Non sempre potevano dormire a causa della leggerezza della pianta che veniva scossa dal vento oppure di noi che trovavamo la loro casa e mangiavamo quel miele, come pura medicina. Certo, ci avevano pensato le api a mangiare così tanti fiori e mescolare il nettare nella loro pancia come una vera fabbrica della medicina. Comunque, in ogni primavera, speravamo che le Api ci raggiungessero di nuovo nella nostra terra, invece pian piano non arrivavano più o, se arrivano, morivano, non trovando più i fiori ricercati. Ecco così le api si consumano il cuore per noi e noi cerchiamo la loro casa per rovinarle.
Altre volte invece, in molti luoghi, i contadini, nonostante siano analfabeti, mi narrano l’utilità del miele con grande sapienza tanto che io stesso rimango sbalordito, senza poter trovare termini più giusti.

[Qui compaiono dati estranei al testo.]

(* ===== verification/Tui.v ===== *)
(** * The terminal user interface: cursor and window ([tui/cursor.go],
    [tui/window.go], [tui/screen.go])

    A window owns the frame (size, ticks, flash message, error) and hands every
    message to the active screen; a screen is any instance of the class [Screen].
    Lists are navigated with a [Cursor], shown to stay inside the list and
    inside the viewport. *)

From S2P Require Import Prelude GoStrings.
Open Scope Z_scope.

(** ** The cursor *)

Record Cursor := MkCursor { Pos : Z; Offset : Z; VpHeight : Z; ItemCount : Z }.

Definition AtEnd (c : Cursor) : bool := (0 <? ItemCount c) && (Pos c =? ItemCount c - 1).

Definition set_pos (c : Cursor) (p : Z) : Cursor := MkCursor p (Offset c) (VpHeight c) (ItemCount c).
Definition set_offset (c : Cursor) (o : Z) : Cursor := MkCursor (Pos c) o (VpHeight c) (ItemCount c).
Definition set_vp (c : Cursor) (v : Z) : Cursor := MkCursor (Pos c) (Offset c) v (ItemCount c).
Definition set_count (c : Cursor) (n : Z) : Cursor := MkCursor (Pos c) (Offset c) (VpHeight c) n.

Definition EnsureVisible (c : Cursor) : Cursor :=
  let c1 := if Pos c <? Offset c then set_offset c (Pos c) else c in
  if Offset c1 + VpHeight c1 <=? Pos c1 then set_offset c1 (Pos c1 - VpHeight c1 + 1) else c1.

(** A key is the text of [msg.String()]. *)
Definition key_in (k : gostring) (ks : list string) : bool := existsb (λ x, bool_decide (k = gs x)) ks.

(** The cursor after a key, and whether the key was handled. *)
Definition HandleKey (c : Cursor) (k : gostring) : Cursor * bool :=
  if key_in k ["j"; "down"]%string then
    (if Pos c <? ItemCount c - 1 then EnsureVisible (set_pos c (Pos c + 1)) else c, true)
  else if key_in k ["k"; "up"]%string then
    (if 0 <? Pos c then EnsureVisible (set_pos c (Pos c - 1)) else c, true)
  else if key_in k ["G"; "end"]%string then
    (if 0 <? ItemCount c then EnsureVisible (set_pos c (ItemCount c - 1)) else c, true)
  else if key_in k ["g"; "home"]%string then (EnsureVisible (set_pos c 0), true)
  else if key_in k ["pgdown"]%string then
    let p := Pos c + VpHeight c in
    let p := if ItemCount c <=? p then ItemCount c - 1 else p in
    let p := if p <? 0 then 0 else p in
    (EnsureVisible (set_pos c p), true)
  else if key_in k ["pgup"]%string then
    let p := Pos c - VpHeight c in
    let p := if p <? 0 then 0 else p in
    (EnsureVisible (set_pos c p), true)
  else (c, false).

(** The highlighted item exists, unless the list is empty, and is one of the
    rows [Offset .. Offset + VpHeight - 1]. *)
Definition in_range (c : Cursor) : Prop := 0 ≤ Pos c ≤ Z.max (ItemCount c - 1) 0.
Definition visible (c : Cursor) : Prop := 0 ≤ Offset c ≤ Pos c ∧ Pos c < Offset c + VpHeight c.

Lemma EnsureVisible_visible c :
  1 ≤ VpHeight c → 0 ≤ Pos c → 0 ≤ Offset c → visible (EnsureVisible c).
Proof.
  intros Hv Hp Ho. unfold EnsureVisible. destruct (Z.ltb_spec (Pos c) (Offset c)); cbn;
    destruct (Z.leb_spec (Offset c + VpHeight c) (Pos c)); cbn;
    repeat match goal with |- context [if ?b then _ else _] => destruct b eqn:? end;
    unfold visible; cbn; lia.
Qed.

Lemma EnsureVisible_frame c :
  Pos (EnsureVisible c) = Pos c ∧ VpHeight (EnsureVisible c) = VpHeight c ∧
  ItemCount (EnsureVisible c) = ItemCount c.
Proof. unfold EnsureVisible. by destruct (_ <? _); cbn; destruct (_ <=? _). Qed.

Lemma in_range_EnsureVisible c : in_range (EnsureVisible c) ↔ in_range c.
Proof. unfold in_range. by destruct (EnsureVisible_frame c) as (-> & _ & ->). Qed.

Lemma HandleKey_frame c k :
  VpHeight (HandleKey c k).1 = VpHeight c ∧ ItemCount (HandleKey c k).1 = ItemCount c.
Proof.
  unfold HandleKey. repeat case_match; cbn [fst]; try done;
    match goal with |- context [EnsureVisible ?x] => destruct (EnsureVisible_frame x) as (_ & -> & ->) end;
    done.
Qed.

Lemma HandleKey_in_range c k : 0 ≤ VpHeight c → in_range c → in_range (HandleKey c k).1.
Proof.
  intros Hv Hr. unfold HandleKey.
  repeat (case_match; cbn [fst]; rewrite ?in_range_EnsureVisible); try done;
    rewrite ?in_range_EnsureVisible; unfold in_range in *; cbn in *; lia.
Qed.

Lemma HandleKey_visible c k :
  1 ≤ VpHeight c → in_range c → visible c → visible (HandleKey c k).1.
Proof.
  intros Hv Hr Hvis. assert (Ho : 0 ≤ Offset c) by apply Hvis. unfold in_range in Hr.
  unfold HandleKey. repeat (case_match; cbn [fst]); try done;
    apply EnsureVisible_visible; cbn; try done; lia.
Qed.

(** The highlighted item never leaves the list or the screen.  Whatever keys
    are pressed, the position stays an index of the list (0 for an empty one)
    and inside the viewport, and the viewport's top never goes negative. *)
Theorem cursor_stays_visible c ks :
  1 ≤ VpHeight c → in_range c → visible c →
  let c' := fold_left (λ c k, (HandleKey c k).1) ks c in
  in_range c' ∧ visible c' ∧ ItemCount c' = ItemCount c.
Proof.
  revert c. induction ks as [|k ks IH]; intros c Hv Hr Hvis; cbn; [done|].
  destruct (HandleKey_frame c k) as [Hf1 Hf2].
  destruct (IH (HandleKey c k).1) as (H1 & H2 & H3); [lia|apply HandleKey_in_range; (done || lia)
    |by apply HandleKey_visible|]. by rewrite H3, Hf2.
Qed.

Lemma cursor_stays_visible_witness :
  let c := MkCursor 0 0 3 10 in
  let c' := fold_left (λ c k, (HandleKey c k).1) [gs "pgdown"; gs "G"; gs "up"; gs "x"] c in
  c' = MkCursor 8 7 3 10 ∧ in_range c' ∧ visible c' ∧ ItemCount c' = 10.
Proof.
  intros c c'. split; [reflexivity|].
  apply (cursor_stays_visible c); unfold in_range, visible; cbn; lia.
Defined.

(** ** Windows and screens *)

Definition TickInterval : Z := 250 * 10 ^ 6.

(** [X]: the messages only some screens understand. *)
Inductive msg (X : Type) :=
  | WindowSize (w h : Z)
  | Tick
  | KeyPress (k : gostring)
  | Custom (x : X).
Arguments WindowSize {X}.
Arguments Tick {X}.
Arguments KeyPress {X}.
Arguments Custom {X}.

(** What the header shows; how many lines it takes is up to [headerHeight]. *)
Record HeaderInfo := MkHeader { ProjectDir : gostring; SessionID : gostring }.

Record Window := MkWindow {
  header : HeaderInfo;
  width : Z;
  height : Z;
  vpHeight : Z;
  tickFrame : Z;
  flash : gostring;
  flashExp : Z;
  err : option gostring;
}.

Definition NewWindow (h : HeaderInfo) : Window := MkWindow h 0 0 0 0 [] 0 None.

Definition SetFlash (w : Window) (m : gostring) (now : Z) : Window :=
  MkWindow (header w) (width w) (height w) (vpHeight w) (tickFrame w) m (now + 2 * 10 ^ 9) (err w).
Definition SetHeader (w : Window) (h : HeaderInfo) : Window :=
  MkWindow h (width w) (height w) (vpHeight w) (tickFrame w) (flash w) (flashExp w) (err w).
Definition SetError (w : Window) (e : option gostring) : Window :=
  MkWindow (header w) (width w) (height w) (vpHeight w) (tickFrame w) (flash w) (flashExp w) e.
Definition ClearError (w : Window) : Window := SetError w None.

Definition IntervalElapsed (w : Window) (interval : Z) : bool :=
  let n := Z.quot interval TickInterval in
  if n <=? 1 then true else Z.rem (tickFrame w) n =? 0.

(** A screen with commands [C]: [Update] returns the screen that is active
    afterwards, whether it is another object than before, and a command. *)
Record updated (S C : Type) := MkUpdated { screen : S; switched : bool; win : Window; cmd : option C }.
Arguments MkUpdated {S C}.
Arguments screen {S C}.
Arguments switched {S C}.
Arguments win {S C}.
Arguments cmd {S C}.

Class Screen (S X C : Type) := Update : S → msg X → Window → Z → updated S C.

Inductive windowCmd (C : Type) := DoTick | ScreenCmd (c : C).
Arguments DoTick {C}.
Arguments ScreenCmd {C}.

Section window.
Context (headerHeight : HeaderInfo → Z → Z → Z).
Context {S X C : Type} `{Screen S X C}.

(** The window's own share of a message. *)
Definition windowMsg (w : Window) (m : msg X) (now : Z) : Window :=
  match m with
  | WindowSize wd h =>
      MkWindow (header w) wd h (Z.max (h - headerHeight (header w) wd h - 1) 1) (tickFrame w)
        (flash w) (flashExp w) (err w)
  | Tick =>
      MkWindow (header w) (width w) (height w) (vpHeight w) (tickFrame w + 1)
        (if bool_decide (flash w ≠ []) && (flashExp w <? now) then [] else flash w) (flashExp w) (err w)
  | _ => w
  end.

Definition cmds_of (c : option C) : list (windowCmd C) := ScreenCmd <$> option_list c.

(** [Window.Update]: a new screen is told the size at once. *)
Definition windowUpdate (w : Window) (s : S) (m : msg X) (now : Z) : Window * S * list (windowCmd C) :=
  let w1 := windowMsg w m now in
  let tick := match m with Tick => [DoTick] | _ => [] end in
  let u := Update s m w1 now in
  if switched u then
    let u2 := Update (screen u) (WindowSize (width (win u)) (height (win u))) (win u) now in
    (win u2, screen u2, tick ++ cmds_of (cmd u) ++ cmds_of (cmd u2))
  else (win u, screen u, tick ++ cmds_of (cmd u)).
End window.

E poi ho abbandonato la mia terra natale per mettere piede in Italia; anche se l’anima non voleva tornare a casa, tornavo a camminare sulle rive di Venezia. Mi ero troppo abituato ai begli effetti riscoperti su quegli antichi sentieri fra Ghazni e Herat.
Proprio in quella mattina erano scese le nuvole in città e la nebbia negli occhi, fino a Islam Qalah.
Questo tema del ritorno mi viene molto spesso in bocca e negli orecchi, come in un incontro online con circa 250 studenti di Macerata, della scuola Matteo Ricci. Quel giorno mi collegavo da Montreux, poiché ero in partenza per Parigi dopo aver fatto un viaggio lunghissimo, da Murano a Monaco, Hamburgo, Amesterdam, Turchia, Iran. Qui c’era tanto chiasso, caos, confusione: tanti volevano partire e io parlavo loro negli orecchi suggerendo di non uscire cosi giovani dalla propria casa perché non c’è altra terra come la propria, un paese cosi misterioso che perfino le tartarughe hanno trovato un paradiso presso l’isola di Gheshm dove si sentono al sicuro per deporre le uova.
E l’Afghanistan poi di nuovo Iran, Qatar, Svizzera, dove ho visitato le case dei profughi, ascoltato la loro voce. Nel confronto con i nuovi arrivati, io mi sentivo liberissimo di girare il mondo mentre loro cantavano la loro tristezza in una gabbia, come fossero vecchie e rabbiose pernici che non potevano uscire liberamente oltre il confine per cinque anni. Peccato sentirsi tristi in un paese come la Svizzera. Io, in un continente, osservo le donne e in un altro continente gli immigrati. Che cose misere noi uomini sappiamo fare contro i nostri simili!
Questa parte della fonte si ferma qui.